RIP, Godspeed, PBS, Welcome Home....


----------



## The91Bravo (Dec 8, 2007)

Welcome home!!

I hope they find their missing brothers


----------



## Gypsy (Dec 8, 2007)

Welcome Home Polar Bears!  I pray your Brothers are found...


----------



## Ravage (Dec 8, 2007)

Welcome home, and thank You for Your service....


----------



## LibraryLady (Dec 8, 2007)

Welcome home!  Outstanding work!

Prayers out to all the families of the deceased, wounded and missing.

LL


----------



## Gypsy (Dec 8, 2007)

Polar Bear said:


> "While we're disappointed and frustrated that we couldn't recover our soldiers, we're quite confident that the men that took our place will continue to fight and continue to search for them morning, noon, and night." First Sgt.
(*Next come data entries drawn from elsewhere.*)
Inductive outcome (A : Type) : Type :=
| Ret (a : A)
| Panic (reason : string).

Arguments Ret {A} a.
Arguments Panic {A} reason.

Definition bind {A B : Type} (m : outcome A) (k : A -> outcome B) : outcome B :=
  match m with
  | Ret a => k a
  | Panic r => Panic r
  end.

Definition panics {A : Type} (m : outcome A) : Prop :=
  exists r, m = Panic r.

(** [int]: two's complement on 64 bits. *)
Definition int_min : Z := - 2 ^ 63.
Definition int_max : Z := 2 ^ 63 - 1.

Definition wrap_int (z : Z) : Z := (z + 2 ^ 63) mod 2 ^ 64 - 2 ^ 63.

Definition int_sub (a b : Z) : Z := wrap_int (a - b).

(** The conversion [uint32(x)] of an [int]. *)
Definition uint32 (z : Z) : Z := z mod 2 ^ 32.

(** The builtin [max] on two [int]s. *)
Definition max (a b : Z) : Z := if (a <? b)%Z then b else a.

(** [s[n:]]: panics when [n] is beyond the length. *)
Definition slice_from (s : string) (n : nat) : outcome string :=
  if (n <=? String.length s)%nat
  then Ret (substring n (String.length s - n) s)
  else Panic "slice bounds out of range".

(** [l[1:]] and [l[0]] on a slice of strings; a nil slice has length 0. *)
Definition elems {A : Type} (l : option (list A)) : list A :=
  match l with
  | Some xs => xs
  | None => []
  end.

Definition slice_tail {A : Type} (l : option (list A)) : outcome (list A) :=
  match elems l with
  | [] => Panic "slice bounds out of range [1:0]"
  | _ :: xs => Ret xs
  end.

Definition index0 {A : Type} (l : list A) : outcome A :=
  match l with
  | [] => Panic "index out of range [0] with length 0"
  | x :: _ => Ret x
  end.

(** [strings.HasPrefix]. *)
Definition HasPrefix (s p : string) : bool := String.prefix p s.

(** [os.IsPathSeparator] on a POSIX system. *)
Definition IsPathSeparator (c : ascii) : bool := Ascii.eqb c "/".

Definition byte_at (s : string) (i : nat) : ascii :=
  match String.get i s with
  | Some c => c
  | None => zero
  end.

(** [filepath.Split]: the loop walks back from the end of the path to the
    last separator; [scan_sep path n] is [i+1] for the [i] the loop stops
    at, started at [i = n-1].  The volume name is empty on POSIX. *)
Fixpoint scan_sep (path : string) (n : nat) : nat :=
  match n with
  | O => O
  | S i => if IsPathSeparator (byte_at path i) then S i else scan_sep path i
  end.

Definition filepath_Split (path : string) : string * string :=
  let n := scan_sep path (String.length path) in
  (substring 0 n path, substring n (String.length path - n) path).

(** [filepath.Base]: the last element of the path, after the trailing
    separators are dropped; a dot for the empty path and one separator
    for a path of separators only.  [strip_sep path n] is the length left
    when the first loop stops, started at length [n]. *)
Fixpoint strip_sep (path : string) (n : nat) : nat :=
  match n with
  | O => O
  | S i => if IsPathSeparator (byte_at path i) then strip_sep path i else S i
  end.

Definition filepath_Base (path : string) : string :=
  if String.eqb path EmptyString then "."%string
  else
    let n := strip_sep path (String.length path) in
    let stripped := substring 0 n path in
    let i := scan_sep stripped n in
    let last := substring i (n - i) stripped in
    if String.eqb last EmptyString then "/"%string else last.

(** The path [exec.Command] stores in [cmd.Path]: the name, replaced by
    what [LookPath] resolves it to when the name is a bare file name and
    the lookup returns a path.  [LookPath] returns the empty string when
    it finds nothing. *)
Definition commandPath (LookPath : string -> string) (name : string) : string :=
  if String.eqb (filepath_Base name) name
  then let lp := LookPath name in
       if String.eqb lp EmptyString then name else lp
  else name.

(** [bytes.Split(b, sep)] for a separator of one byte: the segments
    between the separators, in order; an input without separator is its
    own single segment. *)
Fixpoint bytes_Split (b : string) (sep : ascii) : list string :=
  match b with
  | EmptyString => [EmptyString]
  | String c rest =>
      if Ascii.eqb c sep then EmptyString :: bytes_Split rest sep
      else match bytes_Split rest sep with
           | seg :: segs => String c seg :: segs
           | [] => [String c EmptyString]
           end
  end.

Definition newline : ascii := ascii_of_nat 10.

(** [strings.ToLower].  An input of ASCII bytes only takes the fast path:
    it is returned as it is when it has no upper-case letter and rebuilt
    with every ['A'..'Z'] shifted by ['a' - 'A'] otherwise.  Any other
    input goes through [strings.Map(unicode.ToLower, s)], which is the
    library's Unicode table and is a parameter here. *)
Definition RuneSelf : nat := 128.

Definition isUpperByte (c : ascii) : bool :=
  (nat_of_ascii "A" <=? nat_of_ascii c)%nat && (nat_of_ascii c <=? nat_of_ascii "Z")%nat.

Fixpoint isASCII (s : string) : bool :=
  match s with
  | EmptyString => true
  | String c rest => (nat_of_ascii c <? RuneSelf)%nat && isASCII rest
  end.

Fixpoint hasUpper (s : string) : bool :=
  match s with
  | EmptyString => false
  | String c rest => isUpperByte c || hasUpper rest
  end.

Definition lowerByte (c : ascii) : ascii :=
  if isUpperByte c
  then ascii_of_nat (nat_of_ascii c + (nat_of_ascii "a" - nat_of_ascii "A"))
  else c.

Fixpoint lowerBytes (s : string) : string :=
  match s with
  | EmptyString => EmptyString
  | String c rest => String (lowerByte c) (lowerBytes rest)
  end.

Definition ToLower (unicode_ToLower : string -> string) (s : string) : string :=
  if isASCII s
  then if negb (hasUpper s) then s else lowerBytes s
  else unicode_ToLower s.

End Go.

Notation "x <- m ;; k" := (Go.bind m (fun x => k))
  (at level 61, m at next level, right associativity).
Notation "' p <- m ;; k" := (Go.bind m (fun x => match x with p => k end))
  (at level 61, p pattern, m at next level, right associativity).

Import Go.

(* ================================================================== *)
(** ** Data model *)

(** [uri.URI] and [protocol.DocumentURI] are both named string types. *)
Definition URI : Type := string.
Definition DocumentURI : Type := string.

(** The errors the handler inspects.  [errToDiagnostics] distinguishes an
    [*exec.ExitError], which carries the captured standard error besides
    its own text (the exit status), from every other error. *)
Inductive error : Type :=
| ExitError (Stderr : string) (status : string)
| OtherError (msg : string).

(** The method [Error()] of a non-nil error. *)
Definition error_Error (e : error) : string :=
  match e with
  | ExitError _ status => status
  | OtherError msg => msg
  end.

Module Position.
Record t : Type := { Line : Z; Character : Z }.
End Position.

Module Range.
Record t : Type := { Start : Position.t; End : Position.t }.
End Range.

Inductive DiagnosticSeverity : Type :=
| ErrorDiagnosticSeverity
| WarningDiagnosticSeverity
| InformationDiagnosticSeverity
| HintDiagnosticSeverity.

(** [protocol.Diagnostic]: the fields the handler sets.  The others
    (code, tags, related information, data) keep their zero value in every
    diagnostic the handler builds. *)
Module Diagnostic.
Record t : Type := {
  Range : Range.t;
  Severity : DiagnosticSeverity;
  Source : string;
  Message : string
}.
End Diagnostic.

Definition zeroPosition : Position.t :=
  {| Position.Line := 0; Position.Character := 0 |}.
Definition zeroRange : Range.t :=
  {| Range.Start := zeroPosition; Range.End := zeroPosition |}.

(** [Issue] and [Result], as the JSON decoder fills them.  [Replacement],
    [LineRange] and the two [ExpectNoLint] fields are decoded and never
    read. *)
Module Pos.
Record t : Type := { Filename : string; Offset : Z; Line : Z; Column : Z }.
End Pos.

Module Issue.
Record t : Type := {
  FromLinter : string;
  Text : string;
  Severity : string;
  SourceLines : list string;
  Pos : Pos.t
}.
End Issue.

Module Linter.
Record t : Type := { Name : string; Enabled : bool; EnabledByDefault : bool }.
End Linter.

Module Result.
Record t : Type := { Issues : list Issue.t; Report : list Linter.t }.
End Result.

(** [*exec.Cmd] as [exec.Command] and the handler fill it: [Path] is
    the name or the path the name was resolved to, and [Args] holds the
    command name followed by the arguments.  The error of the lookup is
    kept in the command and is what [Output] returns: it is part of what
    the platform answers for the command. *)
Record Cmd : Type := { Path : string; Args : list string; Dir : string }.

Definition exec_Command (LookPath : string -> string) (name : string)
    (arg : list string) : Cmd :=
  {| Path := commandPath LookPath name; Args := name :: arg; Dir := EmptyString |}.

Definition with_Dir (cmd : Cmd) (dir : string) : Cmd :=
  {| Path := Path cmd; Args := Args cmd; Dir := dir |}.

(** A value of the empty interface [any], by its dynamic type.  A JSON
    decoder produces [any_nil], [any_bool], [any_number], [any_string],
    [any_slice] (a [[]any]) and [any_map] (a [map[string]any]); a
    [[]string] is what a Go caller can store directly. *)
Inductive any : Type :=
| any_nil
| any_bool (b : bool)
| any_number (n : Z)
| any_string (s : string)
| any_slice (l : list any)
| any_map (m : list (string * any))
| any_strings (l : option (list string)).

(** [m[k]] on a [map[string]any]: the zero value [nil] for a missing key. *)
Fixpoint map_index (m : list (string * any)) (k : string) : any :=
  match m with
  | [] => any_nil
  | (k', v) :: m' => if String.eqb k' k then v else map_index m' k
  end.

Module WorkspaceFolder.
Record t : Type := { URI : URI; Name : string }.
End WorkspaceFolder.

Module InitializeParams.
Record t : Type := {
  WorkspaceFolders : list WorkspaceFolder.t;
  InitializationOptions : any
}.
End InitializeParams.

(** The part of [protocol.InitializeResult] that [Initialize] fills: the
    document synchronisation options and the name of the server. *)
Module InitializeResult.
Record t : Type := {
  OpenClose : bool;
  IncrementalChange : bool;
  SaveIncludeText : bool;
  ServerInfoName : string
}.
End InitializeResult.

(** The session state of [handler]; the connection, the logger and the
    request channel are not part of the data the lint pipeline computes
    with. *)
Record handler : Type := {
  noLinterName : bool;
  command : option (list string);
  rootURI : URI;
  rootDir : URI
}.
Matt Eversmann said.




BTW, is this *THE* Matt Eversmann?


----------



## 0699 (Dec 9, 2007)

Welcome home Warriors.


----------



## moobob (Dec 9, 2007)

Gypsy said:


> BTW, is this *THE* Matt Eversmann?


 Yes.


----------



## Gypsy (Dec 9, 2007)

moobob said:


> Yes.



Thanks.


----------